Data records section start

Lemma AddFinalitySig_accepted s bs env lc ev ctx req s' bs' env' :
  keyed bs → AddFinalitySig s bs env lc ev ctx req = Ok (s', bs', env') →
  ∃ v, MsgAddFinalitySig_ValidateBasic req = Ok v ∧ vote_accepted s bs lc ctx v s' bs'.
Proof.
  intros Hk Ha. unfold AddFinalitySig in Ha. apply bind_Ok in Ha as (v & Hv & Ha).
  exists v. split; [done|]. cbv zeta in Ha.
  apply require_bind_Ok in Ha as [_ Ha]. apply bind_Ok in Ha as (b & Hb & Ha).
  apply of_option_Ok in Hb. apply require_bind_Ok in Ha as [_ Ha].
  apply require_bind_Ok in Ha as [_ Ha]. apply bind_Ok in Ha as (fp & Hfp & Ha).
  apply map_err_Ok, of_option_Ok in Hfp.
  apply require_bind_Ok in Ha as [Hsl Ha]. apply negb_true_iff in Hsl.
  apply require_bind_Ok in Ha as [Hj Ha]. apply negb_true_iff in Hj.
  apply require_bind_Ok in Ha as [Hp Ha]. apply negb_true_iff, N.eqb_neq in Hp.
  apply require_bind_Ok in Ha as [_ Ha]. apply bind_Ok in Ha as (c & Hc & Ha).
  unfold GetTimestampedPubRandCommitForHeight in Hc. apply bind_Ok in Hc as (c' & Hc & Hc').
  assert (c' = c) as ->. { revert Hc'. cbv zeta. unfold mret, res_ret. destruct (_ =? 0); [done|].
    destruct (GetLastFinalizedEpoch ev <? pr_EpochNum c'); [by intros [=]|]. by intros [= ->]. }
  apply bind_Ok in Ha as ([] & Hver & Ha).
  apply ValidateBasic_lengths in Hv as (Hh & Hs & Hrl).
  assert (vote_checked s bs v b fp) as Hchk by (split; eauto).
  change (GetSig (SetPubRand s _ _ _) ctx (v_BlockHeight v) (v_FpBtcPk v))
    with (GetSig s ctx (v_BlockHeight v) (v_FpBtcPk v)) in Ha.
  case_bool_decide as Heq; simpl negb in Ha; cbv iota in Ha.
  - rewrite (note_vote_ok bs fp (v_FpBtcPk v)) in Ha by done. cbn [mbind res_bind] in Ha.
    unfold HasEvidence in Ha. cbn [evidences_of evidences SetSig SetPubRand set_votes set_pubRands] in Ha.
    change (evidences_of (SetSig _ _ _ _) (v_FpBtcPk v)) with (evidences_of s (v_FpBtcPk v)) in Ha.
    case_bool_decide as He.
    + apply bind_Ok in Ha as (e & Hge & Ha). apply bind_Ok in Ha as (bs1 & Hsl' & Ha). inv_ok.
      assert (evidences_of s (v_FpBtcPk v) !! v_BlockHeight v = Some e) as Hev.
      { revert Hge. unfold must, GetEvidence. destruct (ctx_height ctx <? v_BlockHeight v); [by intros [=]|].
        change (evidences_of (SetSig _ _ _ _) (v_FpBtcPk v)) with (evidences_of s (v_FpBtcPk v)).
        destruct (evidences_of s (v_FpBtcPk v) !! v_BlockHeight v); simpl; by intros [= ->]. }
      by eapply accepted_double_canonical.
    + inv_ok. eapply accepted_canonical; [done|done|]. by apply eq_None_not_Some.
  - destruct (GetSig s ctx (v_BlockHeight v) (v_FpBtcPk v)) as [sig|e|] eqn:Hg.
    + apply bind_Ok in Ha as (bs1 & Hsl' & Ha). inv_ok. by eapply accepted_double_fork.
    + inv_ok. eapply accepted_fork; [done|done|]. by rewrite Hg.
    + inv_ok. eapply accepted_fork; [done|done|]. by rewrite Hg.
Qed.

(** ** The finality providers of the staking module *)

Definition slashed bs pk : Prop :=
  ∃ fp, finalityProviders bs !! pk = Some fp ∧ IsSlashed fp = true.

(** Providers stay registered under their keys, and slashed once they are. *)
Definition bs_evolves bs bs' : Prop :=
  keyed bs → keyed bs' ∧ ∀ pk fp, finalityProviders bs !! pk = Some fp →
    ∃ fp', finalityProviders bs' !! pk = Some fp' ∧ (IsSlashed fp = true → IsSlashed fp' = true).

#[global] Instance bs_evolves_preorder : PreOrder bs_evolves.
Proof.
  split.
  - intros bs Hk. split; [done|]. eauto.
  - intros b1 b2 b3 H12 H23 Hk. destruct (H12 Hk) as [Hk2 Hf2]. destruct (H23 Hk2) as [Hk3 Hf3].
    split; [done|]. intros pk fp Hfp. destruct (Hf2 pk fp Hfp) as (fp2 & Hfp2 & ?).
    destruct (Hf3 pk fp2 Hfp2) as (fp3 & ? & ?). eauto.
Qed.

Lemma set_fp_evolves bs pk fp fp' :
  finalityProviders bs !! pk = Some fp → fp_BtcPk fp' = fp_BtcPk fp →
  (IsSlashed fp = true → IsSlashed fp' = true) → bs_evolves bs (SetFinalityProvider bs fp').
Proof.
  intros Hfp Hpk Hsl Hk. rewrite (Hk pk fp Hfp) in Hpk. split.
  - intros pk' fp''. simpl. rewrite Hpk, lookup_insert_Some.
    intros [[<- <-]|[_ Hf]]; [done|by apply Hk].
  - intros pk' fp'' Hfp'. simpl. rewrite Hpk, lookup_insert. case_decide as Heq; [|eauto].
    subst pk'. rewrite Hfp in Hfp'. injection Hfp' as <-. eauto.
Qed.

Lemma add_event_evolves bs h e : bs_evolves bs (addPowerDistUpdateEvent bs h e).
Proof. intros Hk. split; [done|]. eauto. Qed.

Lemma note_vote_evolves bs pk fp h :
  finalityProviders bs !! pk = Some fp → bs_evolves bs (note_vote bs fp h).
Proof. intros Hfp. unfold note_vote. case_match; [|reflexivity]. by eapply set_fp_evolves. Qed.

Lemma slash_evolves bs lc ctx pk bs' :
  keyed bs → 0 < ctx_height ctx → slashFinalityProvider bs lc ctx pk = Ok bs' →
  bs_evolves bs bs' ∧ slashed bs' pk.
Proof.
  intros Hk Hc Hs. unfold slashFinalityProvider, SlashFinalityProvider in Hs.
  apply must_Ok, map_err_Ok in Hs. apply bind_Ok in Hs as (fp & Hfp & Hs).
  apply of_option_Ok in Hfp. apply require_bind_Ok in Hs as [Hsl Hs].
  apply bind_Ok in Hs as (tip & _ & Hs). inv_ok.
  pose proof (Hk pk fp Hfp) as Hpk. split.
  - etrans; [|apply add_event_evolves]. eapply set_fp_evolves; [done|done|].
    intros _. by apply N.ltb_lt.
  - eexists. simpl. rewrite Hpk, lookup_insert_eq. split; [done|]. by apply N.ltb_lt.
Qed.

(** ** Stored votes and evidence *)

Definition vote_ok s (h : N) pk (sig : bytes) : Prop :=
  ∃ b r, blocks s !! h = Some b ∧ length (ib_AppHash b) = 32%nat ∧
    valid_vote s pk h (ib_AppHash b) r sig.

Record evidence_ok s pk (h : N) (e : Evidence) : Prop := {
  eo_pk : ev_FpBtcPk e = pk;
  eo_height : ev_BlockHeight e = h;
  eo_fork_length : length (ev_ForkAppHash e) = 32%nat;
  eo_sig_length : length (ev_ForkFinalitySig e) = 32%nat;
  eo_block : ∃ b, blocks s !! h = Some b ∧ ev_CanonicalAppHash e = ib_AppHash b ∧
    ev_ForkAppHash e ≠ ib_AppHash b;
  eo_fork : valid_vote s pk h (ev_ForkAppHash e) (ev_PubRand e) (ev_ForkFinalitySig e);
  eo_canonical : ∀ sig, ev_CanonicalFinalitySig e = Some sig → vote_ok s h pk sig;
}.

Record votes_ok s bs : Prop := {
  vo_vote : ∀ h pk sig, votes_at s h !! pk = Some sig → vote_ok s h pk sig;
  vo_evidence : ∀ pk h e, evidences_of s pk !! h = Some e → evidence_ok s pk h e;
  vo_double : ∀ pk h e, evidences_of s pk !! h = Some e →
    is_Some (votes_at s h !! pk) ∨ is_Some (ev_CanonicalFinalitySig e) → slashed bs pk;
}.

(** Blocks keep their hash, commitments stay. *)
Definition fin_extends s s' : Prop :=
  (∀ h b, blocks s !! h = Some b → ∃ b', blocks s' !! h = Some b' ∧ ib_AppHash b' = ib_AppHash b) ∧
  (∀ pk h c, covers s pk h c → covers s' pk h c).

Lemma valid_vote_extends s s' pk h a r sig :
  fin_extends s s' → valid_vote s pk h a r sig → valid_vote s' pk h a r sig.
Proof.
  intros [_ Hc] (Hl & c & P & p & Hcov & Hrest). split; [done|]. exists c, P, p. split; [by apply Hc|done].
Qed.

Lemma vote_ok_extends s s' h pk sig : fin_extends s s' → vote_ok s h pk sig → vote_ok s' h pk sig.
Proof.
  intros He (b & r & Hb & Hl & Hv). destruct (proj1 He h b Hb) as (b' & Hb' & Ha).
  exists b', r. rewrite Ha. split_and!; [done|done|]. by eapply valid_vote_extends.
Qed.

Lemma evidence_ok_extends s s' pk h e :
  fin_extends s s' → evidence_ok s pk h e → evidence_ok s' pk h e.
Proof.
  intros He [H1 H2 H3 H4 (b & Hb & Hc & Hf) H6 H7]. split; try done.
  - destruct (proj1 He h b Hb) as (b' & Hb' & Ha). exists b'. by rewrite Ha.
  - by eapply valid_vote_extends.
  - intros sig Hsig. by eapply vote_ok_extends, H7.
Qed.

Lemma slashed_evolves bs bs' pk : keyed bs → bs_evolves bs bs' → slashed bs pk → slashed bs' pk.
Proof.
  intros Hk He (fp & Hfp & Hs). destruct (He Hk) as [_ Hf].
  destruct (Hf pk fp Hfp) as (fp' & ? & Hs'). exists fp'. auto.
Qed.

(** Steps that write neither votes nor evidence. *)
Lemma votes_ok_extends s s' bs bs' :
  keyed bs → fin_extends s s' → bs_evolves bs bs' → votes s' = votes s → evidences s' = evidences s →
  votes_ok s bs → votes_ok s' bs'.
Proof.
  intros Hk Hx He Hv Hev [H1 H2 H3].
  split; unfold votes_at, evidences_of in *; rewrite ?Hv, ?Hev.
  - intros h pk sig Hs. by eapply vote_ok_extends, H1.
  - intros pk h e Hs. by eapply evidence_ok_extends, H2.
  - intros pk h e Hs Hd. by eapply slashed_evolves, H3.
Qed.

Lemma fin_extends_same s s' :
  blocks s' = blocks s → pubRandCommits s' = pubRandCommits s → fin_extends s s'.
Proof.
  intros Hb Hc. split.
  - intros h b ?. rewrite Hb. eauto.
  - intros pk h c. unfold covers, commits_of. by rewrite Hc.
Qed.

Lemma votes_at_SetSig s h pk sig h' pk' :
  votes_at (SetSig s h pk sig) h' !! pk' =
    if bool_decide (h = h' ∧ pk = pk') then Some sig else votes_at s h' !! pk'.
Proof.
  unfold SetSig, votes_at at 1. simpl. rewrite lookup_insert. case_decide as Hh.
  - subst h'. simpl. rewrite lookup_insert. case_decide; case_bool_decide; naive_solver.
  - by rewrite bool_decide_false by tauto.
Qed.

Lemma evidences_of_SetEvidence s e pk h :
  evidences_of (SetEvidence s e) pk !! h =
    if bool_decide (ev_FpBtcPk e = pk ∧ ev_BlockHeight e = h) then Some e else evidences_of s pk !! h.
Proof.
  unfold SetEvidence, evidences_of at 1. simpl. rewrite lookup_insert. case_decide as Hh.
  - subst pk. simpl. rewrite lookup_insert. case_decide; case_bool_decide; naive_solver.
  - by rewrite bool_decide_false by tauto.
Qed.

(** Writing a vote or an evidence of a provider that is slashed if it has both. *)
Lemma votes_ok_SetSig s bs h pk sig :
  votes_ok s bs → vote_ok s h pk sig →
  (is_Some (evidences_of s pk !! h) → slashed bs pk) → votes_ok (SetSig s h pk sig) bs.
Proof.
  intros [H1 H2 H3] Hv Hd.
  assert (fin_extends s (SetSig s h pk sig)) as Hx by by apply fin_extends_same.
  split.
  - intros h' pk' sig'. rewrite votes_at_SetSig. case_bool_decide as Heq.
    + destruct Heq as [<- <-]. intros [= <-]. by eapply vote_ok_extends.
    + intros Hs. by eapply vote_ok_extends, H1.
  - intros pk' h' e Hs. by eapply evidence_ok_extends, H2.
  - intros pk' h' e Hs. rewrite votes_at_SetSig. case_bool_decide as Heq.
    + destruct Heq as [<- <-]. intros _. apply Hd. by exists e.
    + by apply H3.
Qed.

Lemma votes_ok_SetEvidence s bs e :
  votes_ok s bs → evidence_ok s (ev_FpBtcPk e) (ev_BlockHeight e) e →
  (is_Some (votes_at s (ev_BlockHeight e) !! ev_FpBtcPk e) ∨ is_Some (ev_CanonicalFinalitySig e) →
   slashed bs (ev_FpBtcPk e)) →
  votes_ok (SetEvidence s e) bs.
Proof.
  intros [H1 H2 H3] Hv Hd.
  assert (fin_extends s (SetEvidence s e)) as Hx by by apply fin_extends_same.
  split.
  - intros h' pk' sig' Hs. by eapply vote_ok_extends, H1.
  - intros pk' h' e'. rewrite evidences_of_SetEvidence. case_bool_decide as Heq.
    + destruct Heq as [<- <-]. intros [= <-]. by eapply evidence_ok_extends.
    + intros Hs. by eapply evidence_ok_extends, H2.
  - intros pk' h' e'. rewrite evidences_of_SetEvidence. case_bool_decide as Heq.
    + destruct Heq as [<- <-]. by intros [= <-].
    + intros Hs. by eapply H3.
Qed.

Lemma checked_valid s bs v b fp :
  commits_ok s → vote_checked s bs v b fp →
  valid_vote s (v_FpBtcPk v) (v_BlockHeight v) (v_BlockAppHash v) (v_PubRand v) (v_FinalitySig v).
Proof.
  intros Hok Hchk. destruct (vc_commit _ _ _ _ _ Hchk) as (c & Hc & Hv).
  eapply VerifyFinalitySig_valid; [|apply Hchk|done].
  pose proof (lookup_correct s Hok (v_FpBtcPk v) (v_BlockHeight v)) as Hl. rewrite Hc in Hl. apply Hl.
Qed.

Data records section end

▸ Your instructions: Find the lines above with the word "keyed". Copy them out.

▸ Answer box:
  keyed bs → AddFinalitySig s bs env lc ev ctx req = Ok (s', bs', env') →
  keyed bs → keyed bs' ∧ ∀ pk fp, finalityProviders bs !! pk = Some fp →
  keyed bs → 0 < ctx_height ctx → slashFinalityProvider bs lc ctx pk = Ok bs' →
Lemma slashed_evolves bs bs' pk : keyed bs → bs_evolves bs bs' → slashed bs pk → slashed bs' pk.
  keyed bs → fin_extends s s' → bs_evolves bs bs' → votes s' = votes s → evidences s' = evidences s →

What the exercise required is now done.